_Your assignment_. Of the material below, only the lines from the line containing "Definition canonical_or_self (p" down to the line containing "Definition home_read_warning : string" belong in the answer, written out exactly.

_Source material_.
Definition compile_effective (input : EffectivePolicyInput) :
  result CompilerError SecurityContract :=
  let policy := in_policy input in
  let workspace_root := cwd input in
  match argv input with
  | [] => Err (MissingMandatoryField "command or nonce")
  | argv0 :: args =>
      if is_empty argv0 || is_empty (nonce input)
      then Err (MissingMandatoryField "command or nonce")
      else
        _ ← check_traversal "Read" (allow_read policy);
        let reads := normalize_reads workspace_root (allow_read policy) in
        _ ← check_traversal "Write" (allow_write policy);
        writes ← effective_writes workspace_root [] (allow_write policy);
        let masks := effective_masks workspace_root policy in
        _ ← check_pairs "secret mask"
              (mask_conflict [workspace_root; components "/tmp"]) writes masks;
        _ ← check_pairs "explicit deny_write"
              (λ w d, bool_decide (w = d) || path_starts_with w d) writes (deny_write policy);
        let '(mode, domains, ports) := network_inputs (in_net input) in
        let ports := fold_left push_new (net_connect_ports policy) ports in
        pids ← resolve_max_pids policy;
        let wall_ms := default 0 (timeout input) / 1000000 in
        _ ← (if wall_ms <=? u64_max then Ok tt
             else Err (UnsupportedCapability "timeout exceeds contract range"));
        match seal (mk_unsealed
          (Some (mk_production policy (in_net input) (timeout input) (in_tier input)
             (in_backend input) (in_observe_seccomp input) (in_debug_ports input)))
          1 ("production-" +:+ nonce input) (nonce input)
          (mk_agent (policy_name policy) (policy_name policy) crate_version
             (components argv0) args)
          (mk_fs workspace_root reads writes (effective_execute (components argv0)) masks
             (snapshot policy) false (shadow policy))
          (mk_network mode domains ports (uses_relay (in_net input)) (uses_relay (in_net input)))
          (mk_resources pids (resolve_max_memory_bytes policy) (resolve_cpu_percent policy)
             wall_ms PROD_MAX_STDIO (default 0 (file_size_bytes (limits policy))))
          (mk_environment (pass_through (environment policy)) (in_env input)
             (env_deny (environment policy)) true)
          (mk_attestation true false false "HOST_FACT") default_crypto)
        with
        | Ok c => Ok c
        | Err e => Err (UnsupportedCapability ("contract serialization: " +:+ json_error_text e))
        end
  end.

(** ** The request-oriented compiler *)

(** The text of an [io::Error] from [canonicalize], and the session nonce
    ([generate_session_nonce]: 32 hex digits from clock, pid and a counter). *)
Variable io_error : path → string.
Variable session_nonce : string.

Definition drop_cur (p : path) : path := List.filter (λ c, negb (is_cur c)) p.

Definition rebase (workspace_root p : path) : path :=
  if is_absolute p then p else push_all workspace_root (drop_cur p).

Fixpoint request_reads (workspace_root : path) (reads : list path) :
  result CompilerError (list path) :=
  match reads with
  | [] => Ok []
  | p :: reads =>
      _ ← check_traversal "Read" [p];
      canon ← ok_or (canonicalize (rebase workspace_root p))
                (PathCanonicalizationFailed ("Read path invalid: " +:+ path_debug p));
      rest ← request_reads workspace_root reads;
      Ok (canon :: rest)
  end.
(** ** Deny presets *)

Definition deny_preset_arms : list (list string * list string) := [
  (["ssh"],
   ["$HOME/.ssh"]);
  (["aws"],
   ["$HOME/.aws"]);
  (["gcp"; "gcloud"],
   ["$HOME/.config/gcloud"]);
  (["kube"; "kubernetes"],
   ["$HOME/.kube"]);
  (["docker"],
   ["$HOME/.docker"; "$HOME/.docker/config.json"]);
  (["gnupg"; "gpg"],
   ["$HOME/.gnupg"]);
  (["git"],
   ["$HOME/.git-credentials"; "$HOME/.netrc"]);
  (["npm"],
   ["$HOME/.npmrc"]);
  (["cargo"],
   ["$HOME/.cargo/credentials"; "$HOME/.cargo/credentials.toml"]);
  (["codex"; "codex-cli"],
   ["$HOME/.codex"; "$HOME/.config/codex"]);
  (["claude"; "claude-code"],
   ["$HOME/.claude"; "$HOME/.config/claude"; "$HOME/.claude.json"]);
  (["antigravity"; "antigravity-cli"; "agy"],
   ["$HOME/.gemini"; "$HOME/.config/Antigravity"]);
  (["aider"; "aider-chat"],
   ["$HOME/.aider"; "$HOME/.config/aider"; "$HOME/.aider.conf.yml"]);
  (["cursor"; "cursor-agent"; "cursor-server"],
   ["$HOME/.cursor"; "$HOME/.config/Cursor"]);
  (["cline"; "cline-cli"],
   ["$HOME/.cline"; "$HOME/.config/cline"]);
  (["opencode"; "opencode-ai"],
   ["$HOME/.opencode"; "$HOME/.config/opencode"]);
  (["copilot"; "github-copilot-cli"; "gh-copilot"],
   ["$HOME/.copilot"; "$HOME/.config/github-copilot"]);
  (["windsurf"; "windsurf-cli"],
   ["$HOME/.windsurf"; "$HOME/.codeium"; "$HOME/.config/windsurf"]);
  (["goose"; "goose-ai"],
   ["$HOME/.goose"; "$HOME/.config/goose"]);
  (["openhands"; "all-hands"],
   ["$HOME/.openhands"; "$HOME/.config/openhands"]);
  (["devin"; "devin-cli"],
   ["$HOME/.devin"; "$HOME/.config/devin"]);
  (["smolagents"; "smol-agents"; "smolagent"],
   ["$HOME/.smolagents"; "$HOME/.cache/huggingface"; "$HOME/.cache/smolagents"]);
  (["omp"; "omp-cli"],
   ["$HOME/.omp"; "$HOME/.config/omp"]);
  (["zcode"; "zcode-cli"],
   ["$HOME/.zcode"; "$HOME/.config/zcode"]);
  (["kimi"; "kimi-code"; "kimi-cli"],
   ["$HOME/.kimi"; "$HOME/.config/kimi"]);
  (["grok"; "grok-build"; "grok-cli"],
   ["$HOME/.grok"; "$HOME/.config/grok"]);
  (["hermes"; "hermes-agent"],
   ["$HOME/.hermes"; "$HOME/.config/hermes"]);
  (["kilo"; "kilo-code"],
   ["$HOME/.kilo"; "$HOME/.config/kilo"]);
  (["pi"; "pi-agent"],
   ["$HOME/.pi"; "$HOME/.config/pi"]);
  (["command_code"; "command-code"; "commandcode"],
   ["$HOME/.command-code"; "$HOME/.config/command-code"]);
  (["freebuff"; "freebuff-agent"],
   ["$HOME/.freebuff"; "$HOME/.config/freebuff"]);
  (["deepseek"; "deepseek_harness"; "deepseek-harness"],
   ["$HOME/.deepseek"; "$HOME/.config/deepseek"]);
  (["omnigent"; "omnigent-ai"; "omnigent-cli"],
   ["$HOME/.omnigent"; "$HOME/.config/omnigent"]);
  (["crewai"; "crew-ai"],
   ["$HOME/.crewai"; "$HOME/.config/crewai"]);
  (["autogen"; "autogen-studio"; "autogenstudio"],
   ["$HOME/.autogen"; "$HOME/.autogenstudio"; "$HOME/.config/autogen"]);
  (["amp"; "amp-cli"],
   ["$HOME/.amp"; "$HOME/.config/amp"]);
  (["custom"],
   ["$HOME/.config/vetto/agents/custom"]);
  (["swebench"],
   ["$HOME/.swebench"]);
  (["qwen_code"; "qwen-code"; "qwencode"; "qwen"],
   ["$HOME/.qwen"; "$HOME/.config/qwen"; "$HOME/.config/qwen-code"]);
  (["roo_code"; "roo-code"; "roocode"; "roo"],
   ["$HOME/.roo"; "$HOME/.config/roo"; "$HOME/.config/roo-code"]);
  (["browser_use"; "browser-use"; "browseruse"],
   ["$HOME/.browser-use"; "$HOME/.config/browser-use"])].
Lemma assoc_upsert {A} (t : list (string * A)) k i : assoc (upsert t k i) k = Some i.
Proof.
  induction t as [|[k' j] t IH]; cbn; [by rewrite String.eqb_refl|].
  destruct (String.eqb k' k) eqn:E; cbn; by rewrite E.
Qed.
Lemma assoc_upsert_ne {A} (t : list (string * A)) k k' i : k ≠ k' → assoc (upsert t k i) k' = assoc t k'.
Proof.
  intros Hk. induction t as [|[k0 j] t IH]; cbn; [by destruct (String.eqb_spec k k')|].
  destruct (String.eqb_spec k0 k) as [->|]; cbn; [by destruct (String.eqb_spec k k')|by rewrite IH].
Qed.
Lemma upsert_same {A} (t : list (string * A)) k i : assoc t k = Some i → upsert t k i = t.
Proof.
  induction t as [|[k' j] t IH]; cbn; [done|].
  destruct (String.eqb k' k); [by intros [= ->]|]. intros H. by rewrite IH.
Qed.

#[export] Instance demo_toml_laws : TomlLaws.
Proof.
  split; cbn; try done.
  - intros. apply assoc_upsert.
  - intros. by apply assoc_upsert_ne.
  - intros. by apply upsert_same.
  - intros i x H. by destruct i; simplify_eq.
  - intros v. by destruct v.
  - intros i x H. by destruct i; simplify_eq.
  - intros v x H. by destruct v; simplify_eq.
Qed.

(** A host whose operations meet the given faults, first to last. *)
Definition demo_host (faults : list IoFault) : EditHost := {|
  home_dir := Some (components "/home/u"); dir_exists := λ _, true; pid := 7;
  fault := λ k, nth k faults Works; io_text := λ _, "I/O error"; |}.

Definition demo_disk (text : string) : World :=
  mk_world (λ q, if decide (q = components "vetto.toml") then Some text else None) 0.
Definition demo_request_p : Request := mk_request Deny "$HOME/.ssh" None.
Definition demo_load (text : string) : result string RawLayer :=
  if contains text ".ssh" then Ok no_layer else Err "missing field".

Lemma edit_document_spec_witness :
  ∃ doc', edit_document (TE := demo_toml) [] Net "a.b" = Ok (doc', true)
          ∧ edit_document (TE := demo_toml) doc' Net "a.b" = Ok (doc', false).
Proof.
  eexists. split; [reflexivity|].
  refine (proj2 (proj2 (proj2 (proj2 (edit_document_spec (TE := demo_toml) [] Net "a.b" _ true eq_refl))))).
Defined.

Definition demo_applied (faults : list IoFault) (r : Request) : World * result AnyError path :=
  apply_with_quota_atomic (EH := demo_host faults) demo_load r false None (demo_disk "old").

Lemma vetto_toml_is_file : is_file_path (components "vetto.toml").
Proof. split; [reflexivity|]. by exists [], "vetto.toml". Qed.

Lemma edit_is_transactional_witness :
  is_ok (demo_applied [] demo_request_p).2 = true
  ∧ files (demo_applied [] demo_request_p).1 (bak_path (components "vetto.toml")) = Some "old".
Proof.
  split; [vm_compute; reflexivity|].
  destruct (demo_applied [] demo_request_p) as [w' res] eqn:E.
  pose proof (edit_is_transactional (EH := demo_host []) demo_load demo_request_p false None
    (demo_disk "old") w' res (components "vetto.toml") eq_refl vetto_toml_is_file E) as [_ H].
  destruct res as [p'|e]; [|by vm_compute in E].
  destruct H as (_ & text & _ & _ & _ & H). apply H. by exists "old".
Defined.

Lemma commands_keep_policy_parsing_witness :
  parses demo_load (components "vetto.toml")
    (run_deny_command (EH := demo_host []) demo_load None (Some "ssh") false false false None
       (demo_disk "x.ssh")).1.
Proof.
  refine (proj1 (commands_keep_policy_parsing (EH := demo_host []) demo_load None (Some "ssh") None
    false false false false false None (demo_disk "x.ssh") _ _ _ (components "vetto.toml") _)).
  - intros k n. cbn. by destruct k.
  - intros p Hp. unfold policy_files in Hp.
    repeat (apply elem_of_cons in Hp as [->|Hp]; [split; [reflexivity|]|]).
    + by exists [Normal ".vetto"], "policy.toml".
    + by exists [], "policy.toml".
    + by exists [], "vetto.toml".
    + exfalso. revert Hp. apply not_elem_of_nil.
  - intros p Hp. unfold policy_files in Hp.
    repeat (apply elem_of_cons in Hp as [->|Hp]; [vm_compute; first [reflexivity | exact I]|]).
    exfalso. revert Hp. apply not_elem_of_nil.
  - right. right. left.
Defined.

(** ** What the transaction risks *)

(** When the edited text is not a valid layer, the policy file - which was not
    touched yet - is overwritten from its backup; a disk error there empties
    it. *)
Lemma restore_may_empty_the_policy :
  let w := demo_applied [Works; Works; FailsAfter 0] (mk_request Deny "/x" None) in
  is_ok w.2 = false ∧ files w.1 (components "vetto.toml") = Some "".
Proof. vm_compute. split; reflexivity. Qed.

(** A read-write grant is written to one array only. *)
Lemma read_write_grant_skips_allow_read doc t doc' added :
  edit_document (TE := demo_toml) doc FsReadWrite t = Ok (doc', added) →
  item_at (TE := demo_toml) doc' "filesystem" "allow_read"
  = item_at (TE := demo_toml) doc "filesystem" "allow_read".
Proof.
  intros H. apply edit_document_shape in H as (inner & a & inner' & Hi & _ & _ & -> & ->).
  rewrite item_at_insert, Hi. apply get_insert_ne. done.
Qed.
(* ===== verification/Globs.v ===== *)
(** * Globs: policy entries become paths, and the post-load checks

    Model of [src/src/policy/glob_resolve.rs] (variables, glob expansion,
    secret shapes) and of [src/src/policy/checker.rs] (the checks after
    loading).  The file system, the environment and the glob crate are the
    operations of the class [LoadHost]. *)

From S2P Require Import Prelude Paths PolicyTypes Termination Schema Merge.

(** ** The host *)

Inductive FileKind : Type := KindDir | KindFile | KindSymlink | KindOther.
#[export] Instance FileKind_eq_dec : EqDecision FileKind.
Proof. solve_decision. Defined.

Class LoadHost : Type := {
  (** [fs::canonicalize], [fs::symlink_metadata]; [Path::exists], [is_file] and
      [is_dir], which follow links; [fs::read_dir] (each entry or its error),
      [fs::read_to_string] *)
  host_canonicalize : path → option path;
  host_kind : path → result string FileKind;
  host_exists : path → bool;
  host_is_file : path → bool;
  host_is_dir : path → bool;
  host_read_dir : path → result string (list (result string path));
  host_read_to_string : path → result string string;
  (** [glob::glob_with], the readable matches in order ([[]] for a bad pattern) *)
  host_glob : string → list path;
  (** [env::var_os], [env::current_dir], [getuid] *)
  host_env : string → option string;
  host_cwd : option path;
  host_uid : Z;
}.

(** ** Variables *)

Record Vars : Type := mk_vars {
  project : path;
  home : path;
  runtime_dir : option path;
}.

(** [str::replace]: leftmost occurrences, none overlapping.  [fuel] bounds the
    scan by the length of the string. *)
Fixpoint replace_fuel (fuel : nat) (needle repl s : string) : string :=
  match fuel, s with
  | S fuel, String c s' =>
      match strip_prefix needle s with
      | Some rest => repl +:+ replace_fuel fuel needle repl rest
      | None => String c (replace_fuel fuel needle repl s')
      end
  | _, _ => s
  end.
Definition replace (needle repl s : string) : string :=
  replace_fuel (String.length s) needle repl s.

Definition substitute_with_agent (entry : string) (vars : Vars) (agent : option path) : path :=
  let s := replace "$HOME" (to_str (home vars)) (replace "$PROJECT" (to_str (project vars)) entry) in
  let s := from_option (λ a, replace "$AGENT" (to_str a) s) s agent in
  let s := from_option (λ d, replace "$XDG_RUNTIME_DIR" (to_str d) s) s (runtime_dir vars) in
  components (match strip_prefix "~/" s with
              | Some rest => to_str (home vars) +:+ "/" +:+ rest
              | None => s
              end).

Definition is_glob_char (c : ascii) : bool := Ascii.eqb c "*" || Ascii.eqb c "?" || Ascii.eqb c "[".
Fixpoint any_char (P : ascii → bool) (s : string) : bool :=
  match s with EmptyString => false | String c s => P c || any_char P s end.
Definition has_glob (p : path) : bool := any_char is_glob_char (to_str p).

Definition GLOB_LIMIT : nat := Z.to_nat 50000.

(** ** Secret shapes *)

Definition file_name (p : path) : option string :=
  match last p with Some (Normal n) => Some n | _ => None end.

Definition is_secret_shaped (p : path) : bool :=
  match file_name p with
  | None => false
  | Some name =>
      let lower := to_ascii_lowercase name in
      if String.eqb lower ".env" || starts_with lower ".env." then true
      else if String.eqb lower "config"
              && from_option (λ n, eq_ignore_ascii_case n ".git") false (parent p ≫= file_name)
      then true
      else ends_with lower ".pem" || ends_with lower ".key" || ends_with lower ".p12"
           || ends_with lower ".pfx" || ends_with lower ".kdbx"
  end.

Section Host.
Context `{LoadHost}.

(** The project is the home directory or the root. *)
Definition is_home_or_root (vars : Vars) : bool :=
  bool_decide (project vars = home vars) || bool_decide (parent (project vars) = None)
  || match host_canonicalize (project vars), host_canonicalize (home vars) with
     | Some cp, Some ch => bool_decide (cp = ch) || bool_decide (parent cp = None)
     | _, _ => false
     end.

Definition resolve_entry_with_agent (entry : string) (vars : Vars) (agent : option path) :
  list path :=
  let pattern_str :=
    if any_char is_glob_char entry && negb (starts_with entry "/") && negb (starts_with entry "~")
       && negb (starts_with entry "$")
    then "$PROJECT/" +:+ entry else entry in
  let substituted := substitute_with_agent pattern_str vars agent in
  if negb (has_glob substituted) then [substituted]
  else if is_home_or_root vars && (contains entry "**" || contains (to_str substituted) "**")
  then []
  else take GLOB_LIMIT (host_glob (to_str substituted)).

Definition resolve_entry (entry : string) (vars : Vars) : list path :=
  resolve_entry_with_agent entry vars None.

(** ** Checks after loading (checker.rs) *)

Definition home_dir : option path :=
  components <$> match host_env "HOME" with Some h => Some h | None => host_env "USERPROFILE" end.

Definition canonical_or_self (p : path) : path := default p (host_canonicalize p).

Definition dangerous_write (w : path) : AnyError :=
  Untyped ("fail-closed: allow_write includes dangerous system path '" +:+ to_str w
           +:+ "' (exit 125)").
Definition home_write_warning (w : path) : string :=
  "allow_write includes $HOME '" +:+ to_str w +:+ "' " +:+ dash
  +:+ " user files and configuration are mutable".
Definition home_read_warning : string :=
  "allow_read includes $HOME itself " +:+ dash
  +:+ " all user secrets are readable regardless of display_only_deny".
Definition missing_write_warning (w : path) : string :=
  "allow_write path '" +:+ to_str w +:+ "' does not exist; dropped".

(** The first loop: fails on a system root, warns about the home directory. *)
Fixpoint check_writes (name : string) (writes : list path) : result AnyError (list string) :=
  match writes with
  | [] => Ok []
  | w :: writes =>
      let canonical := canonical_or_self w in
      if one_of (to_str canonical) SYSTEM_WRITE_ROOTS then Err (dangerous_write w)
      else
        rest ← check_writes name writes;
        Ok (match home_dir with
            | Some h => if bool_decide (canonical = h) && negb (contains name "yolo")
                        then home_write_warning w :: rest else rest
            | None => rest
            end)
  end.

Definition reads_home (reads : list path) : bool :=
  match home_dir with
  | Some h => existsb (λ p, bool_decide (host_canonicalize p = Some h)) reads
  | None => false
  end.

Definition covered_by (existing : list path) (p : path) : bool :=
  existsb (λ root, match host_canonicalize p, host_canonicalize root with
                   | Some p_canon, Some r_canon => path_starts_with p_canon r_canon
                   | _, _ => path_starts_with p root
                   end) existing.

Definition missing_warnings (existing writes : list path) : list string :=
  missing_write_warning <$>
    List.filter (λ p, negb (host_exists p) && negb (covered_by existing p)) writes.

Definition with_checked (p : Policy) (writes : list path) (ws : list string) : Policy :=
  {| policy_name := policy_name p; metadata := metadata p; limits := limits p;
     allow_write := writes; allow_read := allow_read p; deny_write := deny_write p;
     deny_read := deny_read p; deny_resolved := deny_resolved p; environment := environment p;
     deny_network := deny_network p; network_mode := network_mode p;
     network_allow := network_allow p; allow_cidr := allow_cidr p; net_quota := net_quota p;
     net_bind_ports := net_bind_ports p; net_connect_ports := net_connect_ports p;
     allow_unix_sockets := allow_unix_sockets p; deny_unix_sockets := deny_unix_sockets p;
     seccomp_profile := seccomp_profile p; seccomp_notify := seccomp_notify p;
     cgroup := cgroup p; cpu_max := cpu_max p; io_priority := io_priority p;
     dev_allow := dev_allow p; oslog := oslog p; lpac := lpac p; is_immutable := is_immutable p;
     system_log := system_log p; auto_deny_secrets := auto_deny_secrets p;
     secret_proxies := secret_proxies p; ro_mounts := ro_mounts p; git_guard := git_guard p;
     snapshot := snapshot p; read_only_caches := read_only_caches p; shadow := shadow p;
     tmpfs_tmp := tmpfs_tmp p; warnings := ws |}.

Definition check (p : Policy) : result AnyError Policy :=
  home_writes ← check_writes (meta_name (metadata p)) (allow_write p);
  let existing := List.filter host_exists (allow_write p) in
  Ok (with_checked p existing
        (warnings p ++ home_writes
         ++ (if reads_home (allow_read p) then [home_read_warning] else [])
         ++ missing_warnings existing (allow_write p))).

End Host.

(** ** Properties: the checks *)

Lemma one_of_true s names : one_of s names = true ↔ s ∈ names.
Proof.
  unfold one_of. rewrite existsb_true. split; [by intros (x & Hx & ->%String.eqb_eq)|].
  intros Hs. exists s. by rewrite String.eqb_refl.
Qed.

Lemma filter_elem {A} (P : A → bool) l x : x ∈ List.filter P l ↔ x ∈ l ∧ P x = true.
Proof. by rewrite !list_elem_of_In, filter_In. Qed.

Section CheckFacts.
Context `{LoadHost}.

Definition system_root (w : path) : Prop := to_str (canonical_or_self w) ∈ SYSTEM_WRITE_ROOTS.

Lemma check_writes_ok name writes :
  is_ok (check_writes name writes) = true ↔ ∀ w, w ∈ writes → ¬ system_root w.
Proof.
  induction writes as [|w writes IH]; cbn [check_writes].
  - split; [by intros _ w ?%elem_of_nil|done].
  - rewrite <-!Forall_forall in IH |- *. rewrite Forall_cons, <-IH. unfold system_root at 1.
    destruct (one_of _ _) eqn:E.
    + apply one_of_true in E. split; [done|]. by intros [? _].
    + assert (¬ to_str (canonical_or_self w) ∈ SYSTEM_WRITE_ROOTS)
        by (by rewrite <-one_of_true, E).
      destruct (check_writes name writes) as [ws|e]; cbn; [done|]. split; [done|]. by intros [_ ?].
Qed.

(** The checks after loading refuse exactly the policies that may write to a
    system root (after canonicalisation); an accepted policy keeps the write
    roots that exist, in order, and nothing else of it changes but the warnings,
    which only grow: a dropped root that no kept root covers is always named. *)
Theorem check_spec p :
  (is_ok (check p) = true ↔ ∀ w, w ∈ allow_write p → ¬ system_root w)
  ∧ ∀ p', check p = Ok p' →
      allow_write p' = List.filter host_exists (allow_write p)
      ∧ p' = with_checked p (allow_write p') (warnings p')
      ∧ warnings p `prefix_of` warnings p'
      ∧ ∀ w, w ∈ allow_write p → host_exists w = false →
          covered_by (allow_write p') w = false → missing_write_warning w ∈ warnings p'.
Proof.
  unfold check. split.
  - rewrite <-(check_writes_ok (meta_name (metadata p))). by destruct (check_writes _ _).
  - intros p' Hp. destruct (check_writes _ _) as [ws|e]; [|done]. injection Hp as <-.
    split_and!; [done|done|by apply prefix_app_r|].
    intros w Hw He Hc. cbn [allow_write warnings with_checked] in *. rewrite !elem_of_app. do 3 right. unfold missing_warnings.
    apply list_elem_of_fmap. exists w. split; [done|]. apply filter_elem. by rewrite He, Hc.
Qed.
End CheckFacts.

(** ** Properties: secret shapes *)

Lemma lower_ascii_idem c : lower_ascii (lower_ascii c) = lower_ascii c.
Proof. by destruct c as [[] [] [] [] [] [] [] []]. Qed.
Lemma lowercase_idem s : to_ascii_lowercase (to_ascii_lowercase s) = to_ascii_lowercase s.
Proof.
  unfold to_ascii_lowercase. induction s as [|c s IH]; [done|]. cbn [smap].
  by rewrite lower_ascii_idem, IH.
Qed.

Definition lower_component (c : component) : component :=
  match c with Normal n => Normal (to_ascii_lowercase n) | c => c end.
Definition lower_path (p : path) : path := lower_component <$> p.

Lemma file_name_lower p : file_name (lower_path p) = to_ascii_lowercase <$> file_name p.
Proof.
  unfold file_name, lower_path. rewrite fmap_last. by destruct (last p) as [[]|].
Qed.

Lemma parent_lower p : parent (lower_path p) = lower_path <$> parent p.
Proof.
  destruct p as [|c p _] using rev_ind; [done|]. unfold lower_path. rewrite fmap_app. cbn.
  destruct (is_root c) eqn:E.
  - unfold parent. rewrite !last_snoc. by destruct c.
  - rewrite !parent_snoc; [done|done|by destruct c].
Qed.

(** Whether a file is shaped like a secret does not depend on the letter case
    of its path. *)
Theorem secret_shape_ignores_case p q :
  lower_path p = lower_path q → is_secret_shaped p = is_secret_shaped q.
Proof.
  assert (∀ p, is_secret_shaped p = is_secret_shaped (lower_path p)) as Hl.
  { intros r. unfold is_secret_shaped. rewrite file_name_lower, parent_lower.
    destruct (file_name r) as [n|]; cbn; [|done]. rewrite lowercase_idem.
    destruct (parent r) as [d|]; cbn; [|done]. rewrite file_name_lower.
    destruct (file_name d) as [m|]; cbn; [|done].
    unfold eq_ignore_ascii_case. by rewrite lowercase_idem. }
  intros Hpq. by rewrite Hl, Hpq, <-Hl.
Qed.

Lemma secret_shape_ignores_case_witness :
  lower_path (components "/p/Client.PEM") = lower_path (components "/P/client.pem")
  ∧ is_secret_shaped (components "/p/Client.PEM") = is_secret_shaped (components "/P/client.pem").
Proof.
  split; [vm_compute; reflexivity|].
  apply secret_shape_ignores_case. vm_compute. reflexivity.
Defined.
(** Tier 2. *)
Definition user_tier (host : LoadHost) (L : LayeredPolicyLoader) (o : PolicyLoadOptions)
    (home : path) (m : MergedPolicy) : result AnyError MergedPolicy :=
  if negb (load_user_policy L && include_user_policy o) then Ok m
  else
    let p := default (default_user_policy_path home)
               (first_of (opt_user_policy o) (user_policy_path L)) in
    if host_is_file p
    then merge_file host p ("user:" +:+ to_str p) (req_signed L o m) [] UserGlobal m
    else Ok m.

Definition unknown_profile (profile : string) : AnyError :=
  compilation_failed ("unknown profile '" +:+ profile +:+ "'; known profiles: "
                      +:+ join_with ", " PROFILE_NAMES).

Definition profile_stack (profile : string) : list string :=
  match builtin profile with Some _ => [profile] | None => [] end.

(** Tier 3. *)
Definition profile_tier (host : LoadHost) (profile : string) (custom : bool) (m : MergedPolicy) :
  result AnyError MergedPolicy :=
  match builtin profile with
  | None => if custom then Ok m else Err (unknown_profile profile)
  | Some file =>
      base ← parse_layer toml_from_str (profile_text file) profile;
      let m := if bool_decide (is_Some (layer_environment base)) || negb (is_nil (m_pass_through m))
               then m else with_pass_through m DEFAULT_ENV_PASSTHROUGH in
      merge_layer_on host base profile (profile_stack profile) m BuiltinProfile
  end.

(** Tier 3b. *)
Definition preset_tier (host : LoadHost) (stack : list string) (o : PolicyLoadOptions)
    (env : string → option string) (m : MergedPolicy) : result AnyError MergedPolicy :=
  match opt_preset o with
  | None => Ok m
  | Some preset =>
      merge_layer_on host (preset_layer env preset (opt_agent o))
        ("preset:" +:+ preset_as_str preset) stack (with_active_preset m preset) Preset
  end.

_Worked solution_.
Definition canonical_or_self (p : path) : path := default p (host_canonicalize p).

Definition dangerous_write (w : path) : AnyError :=
  Untyped ("fail-closed: allow_write includes dangerous system path '" +:+ to_str w
           +:+ "' (exit 125)").
Definition home_write_warning (w : path) : string :=
  "allow_write includes $HOME '" +:+ to_str w +:+ "' " +:+ dash
  +:+ " user files and configuration are mutable".
Definition home_read_warning : string :=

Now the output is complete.